(** So is what a webhook's verification lets settle an intent. *)
Lemma verifyByReference_relays provider ref v p w w' :
  verifyByReference fetch cfg provider ref w = (Ok v, w') -> settles_as v p ToVerified ->
  exists body, provider_answers fetch cfg provider (encodeURIComponent ref) body /\
    reports_charge provider ref body (intent_charge p).
Proof.
  intros Hv (Hprov & Href & Hamt & Hcur & Hst).
  destruct (wp_ok _ _ _ _ _ _ (verifyByReference_wp fetch cfg provider ref w) Hv) as (_ & body & Hans & Hra).
  exists body. split; [exact Hans |]. destruct Hra as [Hp Hs Ha Hc Hr _]. split; cbn.
  - congruence.
  - by apply Hs.
  - unfold amount_matches in Hamt. rewrite Ha in Hamt. unfold reported_amount in Hamt.
    destruct provider; [left | right; left]; destruct (_ (reported _ _ _)) as [[z |] |]; try discriminate Hamt;
      apply Z.eqb_eq in Hamt; congruence.
  - apply string_of_Some. congruence.
  - rewrite <- Href, Hr. destruct provider; [right | left]; done.
Qed.

End Relayed.

Section Provenance.
Context `{Crypto} (dp : deployment) (charged : charge -> Prop).

(** The providers tell the truth: whatever they answer, with success, to a question about
    a payment and report as settled is a charge they made. *)
Definition truthful (fetch : http_request -> fetch_result) : Prop :=
  forall provider segment ref body c,
    provider_answers fetch (dp_config dp) provider segment body -> names ref segment ->
    reports_charge provider ref body c -> charged c.

(** In the calls the request makes. *)
Definition honest (rq : request) : Prop :=
  match rq with
  | RqWebhook fetch _ _ _ _ _ | RqVerifyPayment fetch _ _ _ => truthful fetch
  | _ => True
  end.

(** The ticket belongs to the buyer and event of an intent that was charged, or of an order
    with a settled payment. *)
Definition ticket_paid (w : world) (t : ticket) : Prop :=
  (exists i p, tk_paymentIntentId t = Some i /\ the_intents w !! i = Some p /\
     tk_ownerUserId t = pi_buyerUserId p /\ tk_eventId t = pi_eventId p /\ charged (intent_charge p)) \/
  (exists k o, tk_paymentIntentId t = None /\ tk_orderId t = Some k /\ orders (checkout w) !! k = Some o /\
     tk_ownerUserId t = ord_userId o /\ tk_eventId t = ord_eventId o /\ settled_order k w).

(** The books: what is recorded as paid was charged. *)
Record books (w : world) : Prop := {
  bk_ledger : ledger_ok w;
  bk_intents : keyed pi_id (the_intents w);
  bk_verified : forall k p, the_intents w !! k = Some p -> pi_status p = VERIFIED -> charged (intent_charge p);
  bk_payments : forall k p, payments (checkout w) !! k = Some p -> pay_status p = PAY_SUCCESS ->
    exists o c, orders (checkout w) !! pay_orderId p = Some o /\ is_payment_charge p o c /\ charged c;
  bk_orders : forall k o, orders (checkout w) !! k = Some o -> ord_status o = ORDER_PAID -> settled_order k w
}.

Record paid_up (w : world) : Prop := {
  pu_books : books w;
  pu_tickets : wf_tickets w;
  pu_paid : forall k t, db_tickets w !! k = Some t -> ticket_paid w t
}.

Lemma ticket_paid_grows w w' t t' :
  grows w w' -> same_ticket t t' -> ticket_paid w t -> ticket_paid w' t'.
Proof.
  intros Hg (_ & Ho & He & Hk & Hi) [(i & p & Ht & Hp & Hb & Hev & Hc) | (k & o & Hnone & Ht & Hr & Hb & Hev & Hs)].
  - left. destruct (gr_intents _ _ Hg i p Hp) as (p' & Hp' & [s ->]).
    exists i, (with_state s p). split_and!; try done; cbn; congruence.
  - right. destruct (gr_orders _ _ Hg k o Hr) as [s Hs'].
    exists k, (with_ord_status s o). split_and!; try done; cbn; try congruence.
    by eapply settled_order_grows.
Qed.

(** Growth with the books kept and no new ticket. *)
Lemma paid_up_grows w w' :
  grows w w' -> books w' -> db_tickets w' = db_tickets w -> paid_up w -> paid_up w'.
Proof.
  unfold db_tickets. intros Hg Hb Ht [_ [Hk Ho] Hp]. split; [done | by split; rewrite Ht |].
  unfold db_tickets. rewrite Ht. intros k t Hkt. eapply ticket_paid_grows; [done | | by eapply Hp]. done.
Qed.

Lemma ledger_ok_same w w' : checkout w' = checkout w -> ledger_ok w -> ledger_ok w'.
Proof. intros Hc []. split; by rewrite Hc. Qed.

Lemma books_same w w' :
  the_intents w' = the_intents w -> checkout w' = checkout w -> books w -> books w'.
Proof.
  intros Hi Hc [Hl Hk Hv Hp Ho]. split; unfold settled_order; rewrite ?Hi, ?Hc; try done.
  by apply (ledger_ok_same w).
Qed.

Lemma paid_up_same w w' :
  the_intents w' = the_intents w -> checkout w' = checkout w -> db_tickets w' = db_tickets w ->
  paid_up w -> paid_up w'.
Proof.
  intros Hi Hc Ht Hup. apply (paid_up_grows w); [by apply grows_same | | done | done].
  by apply (books_same w), Hup.
Qed.

(* ------------------------------------------------------------------ *)
(** ** Intents                                                          *)

(** One intent is new or takes another state; a verified one was charged. *)
Lemma paid_up_intent w w' p :
  the_intents w' = <[pi_id p := p]> (the_intents w) ->
  (forall old, the_intents w !! pi_id p = Some old -> same_terms old p) ->
  (pi_status p = VERIFIED -> charged (intent_charge p)) ->
  checkout w' = checkout w -> db_tickets w' = db_tickets w -> paid_up w -> paid_up w'.
Proof.
  intros Hi Hold Hv Hc Ht Hup. pose proof (pu_books _ Hup) as [Hl Hk Hver Hpay Hord].
  apply (paid_up_grows w); [| | done | done].
  - split; rewrite ?Hc; [| intros k o Ho; exists (ord_status o); by rewrite with_same_ord_status | done].
    intros k q Hq. rewrite Hi. destruct (decide (k = pi_id p)) as [-> | Hne].
    + exists p. rewrite lookup_insert_eq. auto.
    + exists q. rewrite lookup_insert_ne by done. split; [done | apply same_terms_refl].
  - split; unfold settled_order; rewrite ?Hc; [by apply (ledger_ok_same w) | | | done | done].
    + rewrite Hi. by apply keyed_insert.
    + intros k q. rewrite Hi. intros [[_ <-] | [_ Hq]]%lookup_insert_Some; [done | by eapply Hver].
Qed.

(** A webhook verifies only what was charged. *)
Lemma paid_up_webhook app now fetch newId provider rawBody parsedBody headers w :
  honest (RqWebhook fetch newId provider rawBody parsedBody headers) -> paid_up w ->
  paid_up (exec dp app now (RqWebhook fetch newId provider rawBody parsedBody headers) w).2.
Proof.
  set (rq := RqWebhook _ _ _ _ _ _). intros Hh Hup.
  pose proof (exec_leaves dp app now rq w Checkout eq_refl) as Hc.
  pose proof (exec_leaves dp app now rq w Ticketing eq_refl) as Ht. cbn [same_part] in Hc, Ht.
  apply (f_equal tickets) in Ht. revert Hc Ht. subst rq. cbn [exec]. rewrite quietly_world.
  destruct rawBody as [raw |]; [| intros _ _; exact Hup].
  set (input := {| pwi_provider := provider; pwi_rawBody := raw; pwi_parsedBody := parsedBody;
                   pwi_headers := headers |}).
  change (payment_webhook _ _ _ _ _ _ (Some raw) _ _ w) with
    (handleWebhook fetch (dp_config dp) newId (fun w => w) {| app_now := app; db_now := now |} input w).
  assert (Heff : webhook_effect fetch (dp_config dp) (fun w => w) input w
    (handleWebhook fetch (dp_config dp) newId (fun w => w) {| app_now := app; db_now := now |} input w).2).
  { assert (Hidle : keeps_terms (fun w => w))
      by (intros w1 k p Hp; exists p; split; [exact Hp | apply same_terms_refl]).
    pose proof (handleWebhook_wp fetch (dp_config dp) newId (fun w => w) {| app_now := app; db_now := now |}
      input w (bk_intents _ (pu_books _ Hup)) Hidle) as Hwp. unfold wp in Hwp.
    by destruct (handleWebhook _ _ _ _ _ _ _) as [[r | e] w']. }
  destruct (handleWebhook _ _ _ _ _ _ _) as [o w']. cbn [snd] in *. intros Hc Ht.
  destruct Heff as [Hi | (_ & w1 & Hw1 & [Hi | (ref & v & Hv & Hs)])];
    [by apply (paid_up_same w) | apply (paid_up_same w); [congruence | done..] |].
  rewrite Hw1 in Hs. destruct Hs as [Hi | (p & p' & t & Hp & _ & Hterms & Hst & Hsettles & Hi)];
    [by apply (paid_up_same w) |].
  pose proof (same_terms_id _ _ Hterms) as Hid. rewrite <- Hid in Hi, Hp.
  apply (paid_up_intent w w' p'); try done.
  - intros old Hold. by assert (old = p) as -> by congruence.
  - intros Hver. rewrite Hver in Hst. destruct t; [| done].
    destruct (verifyByReference_relays _ _ _ _ _ _ _ _ Hv (settles_as_terms _ _ _ _ Hterms Hsettles))
      as (body & Hans & Hrep). exact (Hh _ _ _ _ _ Hans (or_introl eq_refl) Hrep).
Qed.

Lemma paid_up_initiate app now fetch newId fault ctx input w :
  paid_up w -> paid_up (exec dp app now (RqInitiate fetch newId fault ctx input) w).2.
Proof.
  set (rq := RqInitiate _ _ _ _ _). intros Hup.
  pose proof (exec_leaves dp app now rq w Checkout eq_refl) as Hc.
  pose proof (exec_leaves dp app now rq w Ticketing eq_refl) as Ht. cbn [same_part] in Hc, Ht.
  apply (f_equal tickets) in Ht. revert Hc Ht. subst rq. cbn [exec]. rewrite quietly_world.
  pose proof (initiatePayment_wp fetch (dp_config dp) (dp_launch dp) newId fault
    {| app_now := app; db_now := now |} ctx input w (bk_intents _ (pu_books _ Hup))) as Hwp. unfold wp in Hwp.
  assert (Hone : forall w' buyer ev price p, touched input buyer p w w' -> priced ev price p w ->
    pi_status p <> VERIFIED -> checkout w' = checkout w -> db_tickets w' = db_tickets w -> paid_up w').
  { intros w' buyer ev price p (Hi & _) Hpr Hst Hc Ht. apply (paid_up_intent w w' p); try done.
    intros old Hold. destruct Hpr as [(Hnone & _) | (old' & Hold' & _ & Hterms)]; unfold the_intents in Hold;
      [congruence | by assert (old = old') as -> by congruence]. }
  destruct (initiatePayment _ _ _ _ _ _ _ _ _ _) as [[v | e] w']; cbn [snd]; intros Hc Ht;
    (destruct Hwp as [Hi | (buyer & ev & price & p & _ & Htouch & Hpr & Hst & _)];
      [by apply (paid_up_same w) | eapply Hone; try done; congruence]).
Qed.

(* ------------------------------------------------------------------ *)
(** ** Orders and their payments                                        *)

Lemma is_payment_charge_status p o c s : is_payment_charge p o c -> is_payment_charge p (with_ord_status s o) c.
Proof. done. Qed.

Lemma paid_up_checkout app now uuid ctx input w :
  paid_up w -> paid_up (exec dp app now (RqCheckout uuid ctx input) w).2.
Proof.
  set (rq := RqCheckout _ _ _). intros Hup.
  pose proof (exec_leaves dp app now rq w Intents eq_refl) as Hi.
  pose proof (exec_leaves dp app now rq w Ticketing eq_refl) as Ht. cbn [same_part] in Hi, Ht.
  apply (f_equal tickets) in Ht. apply (f_equal payment_intents) in Hi. revert Hi Ht. subst rq. cbn [exec].
  rewrite quietly_world.
  pose proof (createOrder_wp (dp_launch dp) uuid {| app_now := app; db_now := now |} ctx input w) as Hwp.
  unfold wp in Hwp. destruct (createOrder _ _ _ _ _ w) as [[res | e] w']; cbn [snd]; intros Hi Ht; [| by destruct Hwp as [-> _]].
  destruct Hwp as (actor & _ & Hc).
  destruct (oc_reservation _ _ _ _ _ _ _ _ Hc) as (r & _ & Ho), (oc_payments _ _ _ _ _ _ _ _ Hc) as [Hpay Hled].
  pose proof (oc_new_order _ _ _ _ _ _ _ _ Hc) as Hnew.
  pose proof (pu_books _ Hup) as [Hl Hk Hver Hpays Hord].
  assert (Hold : forall k o, orders (checkout w) !! k = Some o -> orders (checkout w') !! k = Some o).
  { intros k o Hko. rewrite Ho, lookup_insert_ne; [done | congruence]. }
  assert (Hg : grows w w').
  { split; unfold the_intents; rewrite ?Hi, ?Hpay; [| | done].
    - intros k p Hp. exists p. split; [done | apply same_terms_refl].
    - intros k o Hko. exists (ord_status o). rewrite with_same_ord_status. by apply Hold. }
  apply (paid_up_grows w); [done | | done | done]. split; unfold the_intents; rewrite ?Hi, ?Hpay; try done.
  - destruct Hl. split; by rewrite ?Hpay, ?Hled.
  - intros k p Hp Hs. destruct (Hpays k p Hp Hs) as (o & c & Hko & Hrest). exists o, c. split; [by apply Hold | done].
  - intros k o. rewrite Ho. intros [[_ <-] | [_ Hko]]%lookup_insert_Some Hs; [done |].
    by apply (settled_order_grows k w w' Hg), (Hord k o).
Qed.

Lemma grows_settled uuid input v p o ctx w w' :
  Payments.settled uuid input v p o ctx w w' -> intents w' = intents w -> grows w w'.
Proof.
  intros Hs Hi. split; unfold the_intents; rewrite ?Hi, ?(se_payments _ _ _ _ _ _ _ _ Hs), ?(se_orders _ _ _ _ _ _ _ _ Hs).
  - intros k q Hq. exists q. split; [done | apply same_terms_refl].
  - intros k q Hq. destruct (decide (k = pay_orderId p)) as [-> | Hne].
    + rewrite lookup_insert_eq. pose proof (se_order _ _ _ _ _ _ _ _ Hs). simplify_eq. by eexists.
    + rewrite lookup_insert_ne by done. exists (ord_status q). by rewrite with_same_ord_status.
  - intros k q Hq Hst. rewrite lookup_insert_ne; [done |]. intros <-.
    pose proof (se_payment _ _ _ _ _ _ _ _ Hs). pose proof (se_open _ _ _ _ _ _ _ _ Hs) as Hopen.
    simplify_eq. by rewrite Hst in Hopen.
Qed.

——

▸ How to complete this task
Reproduce only what lies between the start of the listing above and the end of the line containing "exists body, provider_answers", keeping every line exact.

▸ Solution for this task
(** So is what a webhook's verification lets settle an intent. *)
Lemma verifyByReference_relays provider ref v p w w' :
  verifyByReference fetch cfg provider ref w = (Ok v, w') -> settles_as v p ToVerified ->
  exists body, provider_answers fetch cfg provider (encodeURIComponent ref) body /\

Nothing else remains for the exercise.